■ **Exercise instructions**:
Pull out of the data below the stretch of lines bounded by the one containing "Definition Math_min (a" and the one containing "(** * JSON values and [JSON.stringify] *)", both bounds included, unchanged.

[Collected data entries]
********************

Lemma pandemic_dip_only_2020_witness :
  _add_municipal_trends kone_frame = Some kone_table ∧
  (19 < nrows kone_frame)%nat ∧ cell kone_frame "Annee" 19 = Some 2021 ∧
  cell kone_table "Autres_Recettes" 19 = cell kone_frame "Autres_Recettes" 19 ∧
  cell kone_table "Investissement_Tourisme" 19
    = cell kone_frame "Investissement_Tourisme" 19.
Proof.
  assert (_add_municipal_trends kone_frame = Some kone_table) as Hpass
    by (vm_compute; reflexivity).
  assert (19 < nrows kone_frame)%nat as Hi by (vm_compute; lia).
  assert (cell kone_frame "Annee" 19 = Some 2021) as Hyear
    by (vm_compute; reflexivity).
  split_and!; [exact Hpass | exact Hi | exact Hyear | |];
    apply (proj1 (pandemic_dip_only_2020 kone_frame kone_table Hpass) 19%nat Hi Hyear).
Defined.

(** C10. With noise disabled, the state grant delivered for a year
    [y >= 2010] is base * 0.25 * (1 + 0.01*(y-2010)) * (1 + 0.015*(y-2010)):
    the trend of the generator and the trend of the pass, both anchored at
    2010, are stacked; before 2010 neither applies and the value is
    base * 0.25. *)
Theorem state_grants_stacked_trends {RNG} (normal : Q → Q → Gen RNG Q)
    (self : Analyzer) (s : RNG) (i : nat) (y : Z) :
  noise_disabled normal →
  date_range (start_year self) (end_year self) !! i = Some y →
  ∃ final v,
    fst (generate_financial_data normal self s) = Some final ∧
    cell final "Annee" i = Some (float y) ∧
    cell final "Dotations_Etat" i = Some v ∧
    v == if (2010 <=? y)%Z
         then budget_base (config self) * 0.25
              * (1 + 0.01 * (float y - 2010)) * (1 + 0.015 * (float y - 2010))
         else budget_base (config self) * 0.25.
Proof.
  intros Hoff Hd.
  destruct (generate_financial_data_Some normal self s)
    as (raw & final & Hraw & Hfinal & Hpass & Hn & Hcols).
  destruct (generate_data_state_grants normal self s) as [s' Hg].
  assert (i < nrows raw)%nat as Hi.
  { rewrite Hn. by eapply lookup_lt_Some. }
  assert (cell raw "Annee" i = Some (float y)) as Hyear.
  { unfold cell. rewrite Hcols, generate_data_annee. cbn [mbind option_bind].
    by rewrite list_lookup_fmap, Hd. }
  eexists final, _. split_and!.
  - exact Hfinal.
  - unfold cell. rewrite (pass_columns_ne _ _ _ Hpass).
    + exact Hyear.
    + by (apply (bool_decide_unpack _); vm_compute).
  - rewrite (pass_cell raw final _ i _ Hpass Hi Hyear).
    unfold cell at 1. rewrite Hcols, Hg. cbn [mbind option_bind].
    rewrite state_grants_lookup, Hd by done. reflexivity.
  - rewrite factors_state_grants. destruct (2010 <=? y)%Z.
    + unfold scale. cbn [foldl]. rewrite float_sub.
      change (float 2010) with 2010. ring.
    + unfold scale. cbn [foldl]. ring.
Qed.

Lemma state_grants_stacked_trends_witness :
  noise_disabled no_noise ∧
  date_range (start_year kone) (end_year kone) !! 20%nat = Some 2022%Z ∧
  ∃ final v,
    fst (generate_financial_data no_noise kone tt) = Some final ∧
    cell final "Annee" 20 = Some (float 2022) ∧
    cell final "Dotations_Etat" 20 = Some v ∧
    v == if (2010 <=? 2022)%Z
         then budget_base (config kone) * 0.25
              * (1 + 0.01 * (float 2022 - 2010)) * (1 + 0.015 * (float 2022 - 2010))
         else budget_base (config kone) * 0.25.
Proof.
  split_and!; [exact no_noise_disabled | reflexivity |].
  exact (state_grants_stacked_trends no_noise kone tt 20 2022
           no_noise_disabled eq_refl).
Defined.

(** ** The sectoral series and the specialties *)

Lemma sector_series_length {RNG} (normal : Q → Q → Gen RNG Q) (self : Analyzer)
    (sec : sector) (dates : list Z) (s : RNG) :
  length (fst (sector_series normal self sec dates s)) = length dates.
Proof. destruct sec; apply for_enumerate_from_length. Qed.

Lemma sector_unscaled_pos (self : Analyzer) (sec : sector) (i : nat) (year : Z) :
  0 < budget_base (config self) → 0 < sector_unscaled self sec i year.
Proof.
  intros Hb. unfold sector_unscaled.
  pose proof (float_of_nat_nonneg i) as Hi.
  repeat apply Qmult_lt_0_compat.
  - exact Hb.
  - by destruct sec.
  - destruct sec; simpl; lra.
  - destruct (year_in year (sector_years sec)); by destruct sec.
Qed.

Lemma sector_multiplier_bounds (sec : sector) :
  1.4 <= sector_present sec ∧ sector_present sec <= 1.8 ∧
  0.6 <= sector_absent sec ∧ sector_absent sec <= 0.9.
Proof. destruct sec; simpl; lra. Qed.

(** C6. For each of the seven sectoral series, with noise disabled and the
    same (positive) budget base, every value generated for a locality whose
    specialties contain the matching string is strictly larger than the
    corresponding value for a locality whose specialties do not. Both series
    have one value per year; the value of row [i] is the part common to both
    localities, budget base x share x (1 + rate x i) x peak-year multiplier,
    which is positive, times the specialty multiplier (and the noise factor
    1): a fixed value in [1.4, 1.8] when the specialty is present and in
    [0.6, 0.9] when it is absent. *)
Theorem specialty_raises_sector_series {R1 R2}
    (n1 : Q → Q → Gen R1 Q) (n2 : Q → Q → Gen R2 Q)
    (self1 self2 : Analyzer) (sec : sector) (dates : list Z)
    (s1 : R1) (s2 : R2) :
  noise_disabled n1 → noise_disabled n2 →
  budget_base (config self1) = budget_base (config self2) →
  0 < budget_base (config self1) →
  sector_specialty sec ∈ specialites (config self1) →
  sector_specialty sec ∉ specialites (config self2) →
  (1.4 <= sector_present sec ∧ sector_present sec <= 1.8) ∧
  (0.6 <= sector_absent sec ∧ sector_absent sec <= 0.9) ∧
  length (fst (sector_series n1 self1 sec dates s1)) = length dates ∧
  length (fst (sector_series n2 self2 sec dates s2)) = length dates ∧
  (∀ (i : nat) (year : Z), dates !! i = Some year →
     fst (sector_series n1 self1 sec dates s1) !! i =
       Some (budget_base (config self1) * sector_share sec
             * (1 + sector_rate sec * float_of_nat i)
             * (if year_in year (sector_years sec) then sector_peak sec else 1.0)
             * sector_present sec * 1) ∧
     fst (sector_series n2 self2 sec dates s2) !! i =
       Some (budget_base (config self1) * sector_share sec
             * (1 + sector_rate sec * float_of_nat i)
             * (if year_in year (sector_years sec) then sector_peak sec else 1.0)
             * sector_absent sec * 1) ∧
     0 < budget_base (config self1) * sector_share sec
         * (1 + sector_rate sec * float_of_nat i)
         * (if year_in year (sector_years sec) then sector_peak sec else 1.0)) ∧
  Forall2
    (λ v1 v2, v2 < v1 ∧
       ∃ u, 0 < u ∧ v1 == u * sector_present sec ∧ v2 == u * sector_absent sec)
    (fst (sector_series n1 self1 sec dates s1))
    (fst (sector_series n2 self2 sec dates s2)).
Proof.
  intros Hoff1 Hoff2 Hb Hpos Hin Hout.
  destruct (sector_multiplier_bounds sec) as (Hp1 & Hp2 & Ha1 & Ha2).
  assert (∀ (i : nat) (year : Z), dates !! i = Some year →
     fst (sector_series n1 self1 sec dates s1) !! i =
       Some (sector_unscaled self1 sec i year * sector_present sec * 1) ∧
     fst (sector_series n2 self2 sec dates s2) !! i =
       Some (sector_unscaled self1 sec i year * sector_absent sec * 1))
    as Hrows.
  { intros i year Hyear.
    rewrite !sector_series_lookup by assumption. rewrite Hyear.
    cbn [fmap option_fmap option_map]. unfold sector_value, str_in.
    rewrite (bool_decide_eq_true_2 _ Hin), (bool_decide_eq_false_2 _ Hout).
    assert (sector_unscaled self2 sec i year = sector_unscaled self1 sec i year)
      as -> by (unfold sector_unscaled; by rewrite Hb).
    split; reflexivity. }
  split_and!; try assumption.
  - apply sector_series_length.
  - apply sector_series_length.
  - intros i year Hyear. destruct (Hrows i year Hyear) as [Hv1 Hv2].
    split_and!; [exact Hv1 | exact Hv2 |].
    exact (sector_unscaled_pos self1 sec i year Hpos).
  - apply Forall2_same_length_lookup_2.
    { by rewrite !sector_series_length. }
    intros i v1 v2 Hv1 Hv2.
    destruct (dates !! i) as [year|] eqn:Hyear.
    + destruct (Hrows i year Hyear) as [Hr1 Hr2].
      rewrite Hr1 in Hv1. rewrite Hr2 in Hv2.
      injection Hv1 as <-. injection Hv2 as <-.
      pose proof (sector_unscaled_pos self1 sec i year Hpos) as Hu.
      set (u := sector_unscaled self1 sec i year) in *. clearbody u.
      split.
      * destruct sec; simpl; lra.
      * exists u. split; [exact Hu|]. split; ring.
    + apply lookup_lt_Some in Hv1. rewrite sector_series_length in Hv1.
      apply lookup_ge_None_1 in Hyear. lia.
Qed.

********************

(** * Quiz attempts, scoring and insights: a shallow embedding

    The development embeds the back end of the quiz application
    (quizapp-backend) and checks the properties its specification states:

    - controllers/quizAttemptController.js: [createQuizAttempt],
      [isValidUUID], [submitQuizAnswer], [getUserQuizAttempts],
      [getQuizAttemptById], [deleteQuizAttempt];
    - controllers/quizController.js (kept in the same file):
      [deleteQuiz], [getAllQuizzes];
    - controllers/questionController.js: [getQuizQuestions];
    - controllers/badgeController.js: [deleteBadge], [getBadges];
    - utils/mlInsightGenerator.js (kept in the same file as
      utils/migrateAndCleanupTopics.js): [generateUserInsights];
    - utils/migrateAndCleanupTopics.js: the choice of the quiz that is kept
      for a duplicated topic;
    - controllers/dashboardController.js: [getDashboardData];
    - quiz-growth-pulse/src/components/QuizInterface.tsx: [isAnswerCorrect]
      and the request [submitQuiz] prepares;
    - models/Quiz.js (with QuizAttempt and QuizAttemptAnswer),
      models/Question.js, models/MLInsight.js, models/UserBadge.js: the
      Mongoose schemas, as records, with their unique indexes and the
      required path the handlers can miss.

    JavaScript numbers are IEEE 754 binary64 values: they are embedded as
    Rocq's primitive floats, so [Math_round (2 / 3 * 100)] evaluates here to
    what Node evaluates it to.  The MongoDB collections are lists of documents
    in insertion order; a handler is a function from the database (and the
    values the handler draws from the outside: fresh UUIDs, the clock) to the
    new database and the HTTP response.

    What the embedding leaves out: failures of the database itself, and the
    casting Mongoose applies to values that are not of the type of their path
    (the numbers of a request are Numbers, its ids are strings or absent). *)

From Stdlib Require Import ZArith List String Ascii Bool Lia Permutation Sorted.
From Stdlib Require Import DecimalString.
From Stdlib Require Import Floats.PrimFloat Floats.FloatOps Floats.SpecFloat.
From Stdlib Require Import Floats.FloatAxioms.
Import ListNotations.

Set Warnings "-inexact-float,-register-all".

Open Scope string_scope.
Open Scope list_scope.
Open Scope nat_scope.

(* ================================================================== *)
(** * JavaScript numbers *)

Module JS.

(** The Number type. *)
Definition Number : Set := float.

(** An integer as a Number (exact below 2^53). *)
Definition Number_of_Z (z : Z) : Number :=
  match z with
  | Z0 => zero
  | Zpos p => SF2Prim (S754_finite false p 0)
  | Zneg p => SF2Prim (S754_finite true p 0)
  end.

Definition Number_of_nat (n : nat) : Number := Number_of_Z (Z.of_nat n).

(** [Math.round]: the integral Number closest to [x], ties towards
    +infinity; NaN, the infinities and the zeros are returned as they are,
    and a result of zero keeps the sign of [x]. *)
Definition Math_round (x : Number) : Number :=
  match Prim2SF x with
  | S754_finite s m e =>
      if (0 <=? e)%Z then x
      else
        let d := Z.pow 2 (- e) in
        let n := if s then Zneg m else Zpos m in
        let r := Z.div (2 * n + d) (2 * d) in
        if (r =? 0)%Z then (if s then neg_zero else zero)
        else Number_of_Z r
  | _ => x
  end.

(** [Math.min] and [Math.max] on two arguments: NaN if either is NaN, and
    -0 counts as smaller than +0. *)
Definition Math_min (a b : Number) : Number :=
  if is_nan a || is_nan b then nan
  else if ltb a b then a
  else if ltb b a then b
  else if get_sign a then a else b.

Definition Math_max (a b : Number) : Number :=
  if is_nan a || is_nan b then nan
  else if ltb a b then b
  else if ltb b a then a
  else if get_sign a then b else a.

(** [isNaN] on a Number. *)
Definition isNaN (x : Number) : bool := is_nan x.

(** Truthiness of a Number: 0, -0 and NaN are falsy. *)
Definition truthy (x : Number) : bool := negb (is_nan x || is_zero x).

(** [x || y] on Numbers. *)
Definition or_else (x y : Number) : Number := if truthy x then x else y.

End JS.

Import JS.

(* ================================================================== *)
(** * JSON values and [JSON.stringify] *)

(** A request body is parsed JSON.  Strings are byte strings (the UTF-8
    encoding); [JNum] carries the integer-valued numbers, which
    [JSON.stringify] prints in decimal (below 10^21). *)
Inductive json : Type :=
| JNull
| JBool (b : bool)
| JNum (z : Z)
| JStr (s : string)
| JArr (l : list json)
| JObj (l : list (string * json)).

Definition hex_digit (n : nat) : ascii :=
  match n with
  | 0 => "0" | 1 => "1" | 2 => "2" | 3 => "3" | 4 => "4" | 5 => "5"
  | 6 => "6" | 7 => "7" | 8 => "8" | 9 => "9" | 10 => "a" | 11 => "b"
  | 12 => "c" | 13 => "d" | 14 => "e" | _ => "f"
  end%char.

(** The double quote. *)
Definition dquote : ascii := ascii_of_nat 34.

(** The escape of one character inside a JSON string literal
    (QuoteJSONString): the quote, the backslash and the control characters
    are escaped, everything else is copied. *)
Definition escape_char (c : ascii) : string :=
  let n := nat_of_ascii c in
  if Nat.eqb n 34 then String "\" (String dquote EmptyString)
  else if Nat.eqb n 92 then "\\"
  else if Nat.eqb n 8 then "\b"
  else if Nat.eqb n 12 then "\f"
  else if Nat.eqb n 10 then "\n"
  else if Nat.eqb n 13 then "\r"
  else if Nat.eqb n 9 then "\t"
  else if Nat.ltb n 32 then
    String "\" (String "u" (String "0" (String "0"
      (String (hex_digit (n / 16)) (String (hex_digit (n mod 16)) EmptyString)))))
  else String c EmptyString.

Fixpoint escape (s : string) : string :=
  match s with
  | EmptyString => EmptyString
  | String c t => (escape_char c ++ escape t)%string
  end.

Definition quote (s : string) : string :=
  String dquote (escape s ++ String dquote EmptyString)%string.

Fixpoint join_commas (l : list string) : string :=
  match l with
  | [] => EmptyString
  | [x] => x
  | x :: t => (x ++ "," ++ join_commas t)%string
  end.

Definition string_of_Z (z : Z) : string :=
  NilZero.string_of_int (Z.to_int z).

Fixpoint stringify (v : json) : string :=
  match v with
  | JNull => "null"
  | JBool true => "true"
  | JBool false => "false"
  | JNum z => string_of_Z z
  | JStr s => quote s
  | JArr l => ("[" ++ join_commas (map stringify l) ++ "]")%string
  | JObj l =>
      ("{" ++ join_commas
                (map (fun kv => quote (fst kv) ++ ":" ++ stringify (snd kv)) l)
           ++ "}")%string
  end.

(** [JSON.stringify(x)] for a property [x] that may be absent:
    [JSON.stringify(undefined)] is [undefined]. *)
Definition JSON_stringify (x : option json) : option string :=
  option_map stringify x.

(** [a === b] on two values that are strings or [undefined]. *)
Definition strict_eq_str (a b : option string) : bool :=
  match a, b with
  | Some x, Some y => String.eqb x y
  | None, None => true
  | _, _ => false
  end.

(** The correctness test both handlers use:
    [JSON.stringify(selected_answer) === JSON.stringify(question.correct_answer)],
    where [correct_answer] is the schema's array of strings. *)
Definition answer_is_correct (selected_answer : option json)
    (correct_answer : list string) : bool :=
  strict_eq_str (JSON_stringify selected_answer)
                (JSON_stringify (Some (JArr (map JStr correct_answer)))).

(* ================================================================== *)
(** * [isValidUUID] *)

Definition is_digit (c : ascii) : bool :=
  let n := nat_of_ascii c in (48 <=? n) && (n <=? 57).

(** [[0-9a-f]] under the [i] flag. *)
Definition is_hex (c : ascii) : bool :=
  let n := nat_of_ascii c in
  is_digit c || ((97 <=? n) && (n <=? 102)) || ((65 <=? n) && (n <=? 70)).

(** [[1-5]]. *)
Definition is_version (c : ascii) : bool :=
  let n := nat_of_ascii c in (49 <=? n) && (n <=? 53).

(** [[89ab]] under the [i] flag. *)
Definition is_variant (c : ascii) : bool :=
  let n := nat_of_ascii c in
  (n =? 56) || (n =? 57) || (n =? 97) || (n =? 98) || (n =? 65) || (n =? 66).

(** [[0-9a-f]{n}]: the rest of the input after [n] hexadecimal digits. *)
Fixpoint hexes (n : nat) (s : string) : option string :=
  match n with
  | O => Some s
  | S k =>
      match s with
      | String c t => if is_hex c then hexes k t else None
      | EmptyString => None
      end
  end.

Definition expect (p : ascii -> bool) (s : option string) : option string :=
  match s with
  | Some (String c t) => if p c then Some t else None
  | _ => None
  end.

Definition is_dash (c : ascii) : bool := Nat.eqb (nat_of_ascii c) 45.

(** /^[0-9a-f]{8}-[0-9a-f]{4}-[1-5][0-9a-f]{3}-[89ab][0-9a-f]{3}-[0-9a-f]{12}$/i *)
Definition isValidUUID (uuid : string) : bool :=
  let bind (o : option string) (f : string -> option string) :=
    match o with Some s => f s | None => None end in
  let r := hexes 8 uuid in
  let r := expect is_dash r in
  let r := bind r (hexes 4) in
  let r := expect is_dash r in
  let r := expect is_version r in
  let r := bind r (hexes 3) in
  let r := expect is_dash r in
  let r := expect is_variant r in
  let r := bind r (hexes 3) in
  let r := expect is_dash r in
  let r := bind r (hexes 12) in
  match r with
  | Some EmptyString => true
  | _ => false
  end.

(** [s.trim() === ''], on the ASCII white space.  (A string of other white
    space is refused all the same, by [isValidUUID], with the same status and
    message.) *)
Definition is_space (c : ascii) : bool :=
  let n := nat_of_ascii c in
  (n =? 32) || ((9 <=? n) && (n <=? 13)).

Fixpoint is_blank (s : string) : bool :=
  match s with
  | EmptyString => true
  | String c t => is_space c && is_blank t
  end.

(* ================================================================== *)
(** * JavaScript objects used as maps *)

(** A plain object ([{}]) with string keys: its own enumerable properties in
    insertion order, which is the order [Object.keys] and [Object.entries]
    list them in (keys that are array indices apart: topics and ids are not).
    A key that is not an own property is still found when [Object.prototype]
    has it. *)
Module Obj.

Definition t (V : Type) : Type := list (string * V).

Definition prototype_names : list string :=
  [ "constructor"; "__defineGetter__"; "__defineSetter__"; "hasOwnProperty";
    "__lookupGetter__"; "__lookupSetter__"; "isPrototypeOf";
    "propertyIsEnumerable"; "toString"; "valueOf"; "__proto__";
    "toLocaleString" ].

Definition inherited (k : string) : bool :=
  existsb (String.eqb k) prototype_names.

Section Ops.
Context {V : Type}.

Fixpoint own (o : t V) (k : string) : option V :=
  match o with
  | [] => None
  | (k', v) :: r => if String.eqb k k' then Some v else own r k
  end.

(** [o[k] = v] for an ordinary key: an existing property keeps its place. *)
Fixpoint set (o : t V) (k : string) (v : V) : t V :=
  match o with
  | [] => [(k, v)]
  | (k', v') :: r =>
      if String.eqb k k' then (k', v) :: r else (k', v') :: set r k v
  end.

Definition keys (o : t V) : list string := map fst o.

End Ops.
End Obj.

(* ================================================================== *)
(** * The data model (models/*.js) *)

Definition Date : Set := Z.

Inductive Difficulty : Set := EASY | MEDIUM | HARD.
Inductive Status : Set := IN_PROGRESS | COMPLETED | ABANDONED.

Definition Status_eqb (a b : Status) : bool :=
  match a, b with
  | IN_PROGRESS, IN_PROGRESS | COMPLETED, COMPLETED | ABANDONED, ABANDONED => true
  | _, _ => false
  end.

********************

■ **Exercise result**:
Definition Math_min (a b : Number) : Number :=
  if is_nan a || is_nan b then nan
  else if ltb a b then a
  else if ltb b a then b
  else if get_sign a then a else b.

Definition Math_max (a b : Number) : Number :=
  if is_nan a || is_nan b then nan
  else if ltb a b then b
  else if ltb b a then a
  else if get_sign a then b else a.

(** [isNaN] on a Number. *)
Definition isNaN (x : Number) : bool := is_nan x.

(** Truthiness of a Number: 0, -0 and NaN are falsy. *)
Definition truthy (x : Number) : bool := negb (is_nan x || is_zero x).

(** [x || y] on Numbers. *)
Definition or_else (x y : Number) : Number := if truthy x then x else y.

End JS.

Import JS.

(* ================================================================== *)
(** * JSON values and [JSON.stringify] *)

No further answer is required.